■ **Work required**:
Exact reproduction required: the lines below from the line with "in_range 64 activation_height" to the line with "intros Hb Hx", both ends included, and no others.

■ **Provided material**:
-*-*-
(** The sizes and ranges of a call's fields. *)
Definition call_shape (t : StakingTx) : Prop :=
  match t with
  | RegisterValidator pubkey bls_pubkey bls_pop self_stake commission_bps =>
    zlen pubkey = 33 /\ zlen bls_pubkey = 48 /\ zlen bls_pop = 96 /\ in_range 128 self_stake /\ in_range 16 commission_bps
  | Delegate validator amount | Undelegate validator amount => zlen validator = 20 /\ in_range 128 amount
  | Withdraw validator | ClaimRewards validator | ClaimDelegatorRewards validator => zlen validator = 20
  | FileAppeal evidence_id => zlen evidence_id = 32
  | ProposeUpgrade _ new_version activation_height => in_range 32 new_version /\ in_range 64 activation_height
  | CastVote proposal_id _ => in_range 64 proposal_id
  end.
Definition only_vs (vs : ValidatorSet) s : StakingState B := mkStakingState vs (st_db s) (st_delta s) (st_balances s).
Lemma settles_vs d vs s : staked_ok s -> vs_ok vs -> owed_vs vs <= owed_vs (st_vs s) + d -> settles d s (only_vs vs s).
Proof. intros [? ? ? ?] Hv Ho. split; [by split|done|]. unfold escrow, owed, only_vs. cbn [st_vs st_db st_delta st_balances]. lia. Qed.

(** The escrow pays an amount it holds. *)
Lemma escrow_pays to x b : ledger_ok b -> 0 <= x -> x <= get_balance STAKING_PRECOMPILE_ADDR b ->
  let b1 := set_balance STAKING_PRECOMPILE_ADDR (get_balance STAKING_PRECOMPILE_ADDR b - x) b in
  let b2 := set_balance to (sat 128 (get_balance to b1 + x)) b1 in
  ledger_ok b2 /\ supply b2 = supply b /\
  get_balance STAKING_PRECOMPILE_ADDR b - x <= get_balance STAKING_PRECOMPILE_ADDR b2 /\
  get_balance to b2 = get_balance to b1 + x.
Proof.
  intros Hb Hx Hle. cbv zeta. pose proof (supply_range b Hb) as Hs. pose proof (balance_le STAKING_PRECOMPILE_ADDR b Hb) as He.
  destruct (set_balance_spec STAKING_PRECOMPILE_ADDR (get_balance STAKING_PRECOMPILE_ADDR b - x) b) as (Hb1 & S1 & G1); [done|lia|lia|].
  set (b1 := set_balance STAKING_PRECOMPILE_ADDR _ b) in *. pose proof (balance_le to b1 Hb1) as Ht.
  rewrite sat_small by (unfold in_range; lia).
  destruct (set_balance_spec to (get_balance to b1 + x) b1) as (Hb2 & S2 & G2); [done|lia|lia|].
  split_and!; [done|lia| |by rewrite G2, decide_True].
  rewrite G2. case_decide as E; [subst to|]; rewrite !G1, decide_True by done; lia.
Qed.

(** *** Outcomes of a call *)

Definition not_underflow (e : StakingError) : Prop := match e with EscrowUnderflow _ _ => False | _ => True end.
(** A call that succeeds settles with its deposit; one that fails settles
    without, and never for lack of funds while the escrow covers what it owes. *)
Definition outcome {A} (d : Z) s (p : res StakingError A * StakingState B) : Prop :=
  match fst p with
  | Ok _ => settles d s (snd p)
  | Err e => settles 0 s (snd p) /\ (owed s <= escrow s -> not_underflow e)
  | Panic => False
  end.

Lemma outcome_guard {A} d s b e (k : unit -> M (StakingState B) StakingError A) : staked_ok s -> (b = true -> not_underflow e) ->
  (b = false -> outcome d s (k tt s)) -> outcome d s ((throw_if b e ≫= k) s).
Proof.
  intros Hs He Hk. unfold mbind, M_bind, throw_if. destruct b; [|by apply Hk].
  split; [by apply settles_refl|by intros; apply He].
Qed.
Lemma outcome_value {A} d s x y (k : unit -> M (StakingState B) StakingError A) : staked_ok s -> (x = y -> outcome d s (k tt s)) ->
  outcome d s ((value_is x y ≫= k) s).
Proof.
  intros Hs Hk. apply outcome_guard; [done|done|]. intros Hb. apply Hk. by apply negb_false_iff, Z.eqb_eq in Hb.
Qed.
Lemma outcome_opt {A V} d s (o : option V) e (k : V -> M (StakingState B) StakingError A) : staked_ok s -> not_underflow e ->
  (forall v, o = Some v -> outcome d s (k v s)) -> outcome d s ((lift_opt o e ≫= k) s).
Proof.
  intros Hs He Hk. unfold mbind, M_bind, lift_opt. destruct o as [v|]; simpl; [by apply Hk|].
  split; [by apply settles_refl|done].
Qed.
Lemma outcome_delegation {A} d s v dl (k : Z -> M (StakingState B) StakingError A) : staked_ok s ->
  (forall a, get_delegation (st_db s) v dl (st_delta s) = Ok a -> outcome d s (k a s)) ->
  outcome d s ((lift (get_delegation (st_db s) v dl (st_delta s)) ≫= k) s).
Proof.
  intros Hs Hk. destruct (get_delegation_ok (st_db s) v dl (st_delta s) (so_db s Hs)) as [a E].
  unfold mbind, M_bind, lift. rewrite E. by apply Hk.
Qed.

(** *** Deposits *)

Lemma insert_vs_ok a v vs : vs_ok vs -> v_address v = a -> validator_ok v -> vs_ok (set_validators (<[a := v]> (validators vs)) vs).
Proof.
  intros [Hv Ha] E Ho. split; [|done]. apply map_Forall_insert_2; [done|exact Hv].
Qed.

Lemma register_settles pk pop stake bps sender value s : staked_ok s -> in_range 128 stake -> 0 <= bps ->
  outcome value s (dispatch_register pk pop stake bps sender value s).
Proof.
  intros Hs Hst Hb. unfold dispatch_register. apply outcome_value; [done|]. intros ->.
  apply (outcome_opt _ _ (pubkey_from_bytes pk)); [done..|]. intros pk' _.
  apply (outcome_opt _ _ (signature_from_bytes pop)); [done..|]. intros pop' _.
  unfold mbind, M_bind, on_vs, register_with_pop, register, throw_if, get_st, put_st. unfold mbind, M_bind.
  destruct (negb (verify_pop pk' pop' sender)); simpl; [split; [|done]; apply (settles_vs 0); [done|apply Hs|lia]|].
  case_bool_decide as Hr; simpl; [split; [|done]; apply (settles_vs 0); [done|apply Hs|lia]|].
  destruct (stake <? MIN_SELF_STAKE); simpl; [split; [|done]; apply (settles_vs 0); [done|apply Hs|lia]|].
  apply settles_vs; [done| |].
  - apply insert_vs_ok; [apply Hs|done|]. split; simpl; try done. lia.
  - unfold owed_vs. simpl. rewrite wsum_insert. unfold wval.
    destruct (validators (st_vs s) !! sender) eqn:E; [by destruct Hr|]. unfold owed_to at 2. simpl. lia.
Qed.

Lemma put_delegation_settles v dl a s : staked_ok s -> pair_ok (v, dl) -> in_range 128 a ->
  settles 0 s (mkStakingState (st_vs s) (st_db s) (put_delegation v dl a (st_delta s)) (st_balances s)).
Proof.
  intros [? ? ? ?] Hp Ha. split; [split; try done; by apply put_delegation_ok|done|].
  unfold escrow, owed. simpl. unfold owed_rows, rows. simpl. lia.
Qed.

Lemma settles_mono d d' s1 s2 : settles d s1 s2 -> d <= d' -> settles d' s1 s2.
Proof. intros [? ? ?] Hd. split; [done..|lia]. Qed.
Lemma settles_after d s1 s2 s3 : settles 0 s1 s2 -> settles d s2 s3 -> settles d s1 s3.
Proof. intros [? ? ?] [? ? ?]. split; [done|congruence|lia]. Qed.
Lemma pipeline_step_ok s applied s' : synced s -> pipeline_step s applied s' ->
  quiet s s' /\ NoDup (map ap_record applied) /\ Forall (burnt s') applied /\ Forall (fresh s) applied.
Proof.
  intros Hs Hst. destruct Hst as [ev sub h e stake out s s' E|h applied s s' E|id sender v h out s s' E|id out s s' E|total vs out s s' E|
    id h f g r total vs out db s s' Ef Hg Hp E|s s' Er Ed].
  - split; [by eapply ingest_quiet|by split_and!; constructor].
  - destruct (tick_exec h s Hs) as (out & s1 & E1 & S1 & V1 & B1 & N1 & F1 & _). rewrite E1 in E. injection E as <- <-.
    split_and!; [by split|done|done|]. apply list_relations.list.Forall_forall. intros a Ha. destruct (F1 a Ha) as (r & Hr & Hb & _). by exists r.
  - split; [by eapply appeal_quiet|by split_and!; constructor].
  - split; [by eapply overturn_quiet|by split_and!; constructor].
  - split; [by eapply restart_quiet|by split_and!; constructor].
  - split; [|by split_and!; constructor]. destruct (torn_quiet id h f g r s Hs Ef Hg) as (_ & [S1 V1] & Hid).
    assert (db = pl_db (put_rec r s)) as -> by (by injection Hp as <-). destruct (restart_quiet total vs out _ s' S1 E) as [S2 V2].
    split; [done|by eapply evolves_trans].
  - split; [apply quiet_same; [done|unfold recs; by rewrite Er|done]|by split_and!; constructor].
Qed.

Lemma pipeline_run_ok s0 log s : pipeline_run s0 log s -> synced s /\ NoDup (map ap_record log) /\ Forall (burnt s) log.
Proof.
  induction 1 as [total db vs Hdb|s0 s1 s2 log applied _ (S1 & N1 & B1) Hst].
  - split_and!; [|constructor|constructor]. split; [unfold recs; cbn; by rewrite Hdb, fmap_empty|apply map_Forall_empty].
  - destruct (pipeline_step_ok s1 applied s2 S1 Hst) as ([S2 V2] & N2 & B2 & F2). split_and!; [done| |].
    + rewrite map_app. apply NoDup_app. split_and!; [done| |done].
      intros id (a & -> & Ha)%list_elem_of_fmap (b & Eb & Hb)%list_elem_of_fmap.
      destruct (proj1 (list_relations.list.Forall_forall _ _) B1 a Ha) as (r & Hr & _ & Hbr & _).
      destruct (proj1 (list_relations.list.Forall_forall _ _) F2 b Hb) as (r' & Hr' & Hbr'). congruence.
    + apply Forall_app. split; [|done]. eapply Forall_impl; [exact B1|]. intros a. by apply burnt_evolves.
Qed.

End agreement.

(** ** What a burn costs *)

Lemma credit_owed vs (sp : Address * Z) : vs_ok vs -> 0 <= snd sp -> vs_ok (credit_reporter vs sp) /\ owed_vs (credit_reporter vs sp) <= owed_vs vs + snd sp.
Proof. intros Hv Hx. destruct (bonus_ok (snd sp) vs (fst sp) Hv Hx) as (? & ? & _). split; [done|]. unfold credit_reporter. lia. Qed.

Lemma credits_owed l vs : vs_ok vs -> Forall (fun sp : Address * Z => 0 <= snd sp) l ->
  vs_ok (foldl credit_reporter vs l) /\ owed_vs (foldl credit_reporter vs l) <= owed_vs vs + split_total l.
Proof.
  intros Hv Hl. revert vs Hv. induction Hl as [|sp l Hx _ IH]; intros vs Hv; [split; [done|cbn; lia]|].
  destruct (credit_owed vs sp Hv Hx) as [H1 O1]. destruct (IH _ H1) as [H2 O2]. cbn [foldl split_total foldr] in *. split; [done|].
  unfold split_total in *. cbn [foldr]. lia.
Qed.

Definition self_stake_of (a : Address) (vs : ValidatorSet) : Z := match validators vs !! a with Some v => self_stake v | None => 0 end.

(** The self stake falls by what there is of the amount, the reporters gain at
    most their parts. *)
Lemma slash_owed vs a w l ft : vs_ok vs -> 0 <= w -> Forall (fun sp : Address * Z => 0 <= snd sp) l ->
  let vs' := snd (apply_slash_burn_v2 vs a w l ft) in
  vs_ok vs' /\ owed_vs vs' <= owed_vs vs - Z.min w (self_stake_of a vs) + split_total l.
Proof.
  intros Hv Hw Hl. unfold apply_slash_burn_v2. set (p := match validators vs !! a with Some _ => _ | None => _ end).
  assert (vs_ok (snd p) /\ owed_vs (snd p) <= owed_vs vs - Z.min w (self_stake_of a vs)) as [Hv1 O1].
  { unfold p, self_stake_of. destruct (validators vs !! a) as [v|] eqn:Ha; [|split; [done|cbn; lia]].
    destruct (validators_ok vs Hv _ _ Ha) as [_ [Hself ? ? ? ? ?]]. destruct (burn_status (status v) ft) as [[st j] t]. cbn [snd]. split.
    - apply alter_ok; [done|]. intros x []. split; [done|]. split; try done. cbn. by apply sat_range.
    - rewrite (owed_alter _ _ v) by done. unfold owed_to. cbn. unfold in_range, sat in *. lia. }
  destruct p as [fl vs1]. cbn [snd] in *. destruct (credits_owed l vs1 Hv1 Hl) as [Hv2 O2]. split.
  - destruct Hv2. split; [done|]. cbn. by apply NoDup_filter.
  - change (owed_vs (foldl credit_reporter vs1 l) <= owed_vs vs - Z.min w (self_stake_of a vs) + split_total l). lia.
Qed.
(** ** The crate's own types *)

#[export] Instance uint_codec w : w <= 64 -> Codec uint_item (uint_val w) (in_range w).
Proof.
  intros Hw. split.
  - intros n Hn Hok. unfold uint_val, uint_item. by rewrite uint_out.
  - intros b n _. unfold uint_val, ok_or. destruct (rlp_uint w b) as [k|] eqn:E; [|done]. intros [= <-]. by eapply uint_range.
Qed.
#[export] Instance bool_codec : Codec bool_item bool_val (fun _ => True).
Proof. split; [|done]. intros b _ Hok. unfold bool_val, bool_item. by rewrite bool_out. Qed.
#[export] Instance bytes_codec : Codec Str bytes_val (fun d => Forall byte d).
Proof.
  split.
  - intros d _ Hok. unfold bytes_val. by rewrite data_out.
  - intros b d Hb. unfold bytes_val, ok_or. destruct (rlp_data b) as [k|] eqn:E; [|done]. intros [= <-]. by eapply data_bytes.
Qed.

Definition string_ok (s : bytes) : Prop := Forall byte s /\ utf8_ok s = true.
#[export] Instance string_codec : Codec Str string_val string_ok.
Proof.
  split.
  - intros d [Hb Hu] Hok. unfold string_val. rewrite codec_rt by done. cbn. by rewrite Hu.
  - intros b d Hb. unfold string_val. rewrite res_bind_Ok. intros (x & Hx & Hd). apply codec_ok in Hx; [|done].
    destruct (utf8_ok x) eqn:Hu; [|done]. cbn in Hd. by injection Hd as <-.
Qed.
(** From a fresh meter, whatever is consumed, refunded, snapshot, restored and
    committed: gas is neither made nor lost, refunds stay below what was used,
    what is billed lies between four fifths of what was used and all of it,
    and the meter can be written down and read back but for its snapshots. *)
Lemma meter_accounts limit ops : in_range 64 limit -> Forall op_typed ops ->
  let m := meter_run ops (meter_new limit) in
  initial m = limit /\ meter_ok m /\ used m - used m / 5 <= billed m <= used m.
Proof.
  intros Hl Hops. assert (forall m, meter_inv m -> meter_inv (meter_run ops m) /\ initial (meter_run ops m) = initial m) as Hrun.
  { induction Hops as [|o ops Ho _ IH]; intros m Hm; [done|]. cbn.
    destruct (meter_call_inv o m Hm Ho) as (H1 & H2 & _). destruct (IH _ H1) as [H3 H4]. by rewrite H4. }
  destruct (Hrun (meter_new limit)) as [(Hi & (Hs & Hr & Hf) & _) He].
  { unfold meter_inv, counters_ok, meter_new, in_range in *. cbn. split_and!; try done; lia. }
  cbn zeta. cbn in He. rewrite He in *. unfold meter_ok, in_range in *. set (m := meter_run ops _) in *.
  split_and!; try done; try lia; unfold billed, sat;
    (assert (0 <= used m / 5 <= used m) by (split; [apply Z.div_pos; lia|apply Z.div_le_upper_bound; lia])); lia.
Qed.

(** Restoring brings back the counters of the snapshot, what was used since
    included: the gas of a call that is reverted is free. *)
Lemma restore_refunds_gas m c : remaining m >= c ->
  (restore (consume c (snapshot m).2).2) = (Ok tt, m).
Proof.
  intros Hc. destruct m as [i r u rf sn]. cbn in Hc. unfold restore, consume, snapshot. open_call. cbn.
  destruct (Z.ltb_spec r c); [lia|done].
Qed.
(** An upgrade is applied whole or not at all.  When it is applied every map
    has the last entry given for a name and is otherwise as before, no module
    goes down, the storage version rises if it was to change, and a registry
    that can be stored stays one. *)
Theorem registry_upgrade_atomic u r out r' : registry_apply u r = (out, r') ->
  (out <> Ok tt -> r' = r) /\ out <> Panic /\
  (out = Ok tt ->
     modules r' = foldl (fun m e => <[module e := version e]> m) (modules r) (set_modules u) /\
     activations r' = foldl (fun m e => <[feature e := block e]> m) (activations r) (set_activations u) /\
     flags r' = foldl (fun m e => <[name e := enabled e]> m) (flags r) (set_flags u) /\
     (forall n v, modules r !! n = Some v -> exists v', modules r' !! n = Some v' /\ v <= v') /\
     match bump_storage u with
     | Some v => storage_version r' = v /\ storage_version r < v | None => storage_version r' = storage_version r
     end /\
     (registry_ok r -> entries_ok u -> registry_ok r')).
Proof.
  unfold registry_apply. open_call. intros Happ.
  assert (forall x, upgraded u r = x -> x <> Panic) as Hnp.
  { intros x <-. unfold upgraded.
    assert (forall E M (set : E -> M -> res ZbxError M) es m, (forall e m, set e m <> Panic) -> set_all set es m <> Panic) as Hall.
    { intros E M0 set es m Hs. revert m. induction es as [|e es IH]; intros m; cbn; [done|].
      destruct (set e m) as [m1|?|] eqn:He; cbn; [apply IH|done|by destruct (Hs e m)]. }
    assert (forall e m, modules_set e m <> Panic) as Hm.
    { intros e m. unfold modules_set, guard_err. destruct (m !! module e) as [p|]; [|done]. by destruct (_ <? _). }
    pose proof (Hall _ _ modules_set (set_modules u) (modules r) Hm) as H1.
    pose proof (Hall _ _ activations_set (set_activations u) (activations r) ltac:(done)) as H2.
    pose proof (Hall _ _ flags_set (set_flags u) (flags r) ltac:(done)) as H3.
    destruct (set_all modules_set _ _), (set_all activations_set _ _), (set_all flags_set _ _); cbn; try done.
    unfold guard_err. destruct (bump_storage u); [by destruct (negb _)|done]. }
  destruct (upgraded u r) as [next|e|] eqn:Hu; [| |by destruct (Hnp Panic)]; cbn in Happ; injection Happ as <- <-; [|done].
  split_and!; [done|done|]. intros _. unfold upgraded in Hu.
  apply res_bind_Ok in Hu as (ms & Hms & Hu). apply res_bind_Ok in Hu as (acts & Hacts & Hu).
  apply res_bind_Ok in Hu as (fs & Hfs & Hu). apply res_bind_Ok in Hu as (sv & Hsv & [= <-]). cbn [modules activations flags storage_version].
  destruct (set_all_ok modules_set module version Z.le (set_modules u)) with (m := modules r) (m' := ms) as [-> Hmono]; [|done|].
  { intros e m m'. unfold modules_set, guard_err. destruct (m !! module e) as [p|] eqn:Hp.
    - destruct (Z.ltb_spec (version e) p); [done|]. intros [= <-]. split; [done|]. intros v [= <-]. lia.
    - intros [= <-]. done. }
  destruct (set_all_ok activations_set feature block (fun _ _ => True) (set_activations u)) with (m := activations r) (m' := acts) as [-> _];
    [by intros e m m' [= <-]|done|].
  destruct (set_all_ok flags_set name enabled (fun _ _ => True) (set_flags u)) with (m := flags r) (m' := fs) as [-> _];
    [by intros e m m' [= <-]|done|].
  assert (match bump_storage u with Some v => sv = v /\ storage_version r < v | None => sv = storage_version r end) as Hbump.
  { destruct (bump_storage u) as [v|]; [|by injection Hsv]. apply res_bind_Ok in Hsv as ([] & Hg & [= <-]). split; [done|].
    unfold guard_err, is_below in Hg. by destruct (Z.ltb_spec (storage_version r) v). }
  split_and!; [done..|exact Hmono|exact Hbump|]. intros (H1 & H2 & H3 & H4) (E1 & E2 & E3 & E4). unfold registry_ok.
  cbn [modules activations flags storage_version]. split_and!.
  - by apply (inserted_ok module version (fun n v => name_valid n = true /\ in_range 32 v)).
  - by apply (inserted_ok feature block (fun n v => name_valid n = true /\ in_range 64 v)).
  - apply (inserted_ok name enabled (fun n _ => name_valid n = true /\ True)); [done|]. eapply Forall_impl; [exact E3|]. done.
  - destruct (bump_storage u) as [v|]; [|by subst]. destruct Hbump as [-> _]. by apply E4.
Qed.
-*-*-
■ **Solved exercise**:
  | ProposeUpgrade _ new_version activation_height => in_range 32 new_version /\ in_range 64 activation_height
  | CastVote proposal_id _ => in_range 64 proposal_id
  end.
Definition only_vs (vs : ValidatorSet) s : StakingState B := mkStakingState vs (st_db s) (st_delta s) (st_balances s).
Lemma settles_vs d vs s : staked_ok s -> vs_ok vs -> owed_vs vs <= owed_vs (st_vs s) + d -> settles d s (only_vs vs s).
Proof. intros [? ? ? ?] Hv Ho. split; [by split|done|]. unfold escrow, owed, only_vs. cbn [st_vs st_db st_delta st_balances]. lia. Qed.

(** The escrow pays an amount it holds. *)
Lemma escrow_pays to x b : ledger_ok b -> 0 <= x -> x <= get_balance STAKING_PRECOMPILE_ADDR b ->
  let b1 := set_balance STAKING_PRECOMPILE_ADDR (get_balance STAKING_PRECOMPILE_ADDR b - x) b in
  let b2 := set_balance to (sat 128 (get_balance to b1 + x)) b1 in
  ledger_ok b2 /\ supply b2 = supply b /\
  get_balance STAKING_PRECOMPILE_ADDR b - x <= get_balance STAKING_PRECOMPILE_ADDR b2 /\
  get_balance to b2 = get_balance to b1 + x.
Proof.
  intros Hb Hx Hle. cbv zeta. pose proof (supply_range b Hb) as Hs. pose proof (balance_le STAKING_PRECOMPILE_ADDR b Hb) as He.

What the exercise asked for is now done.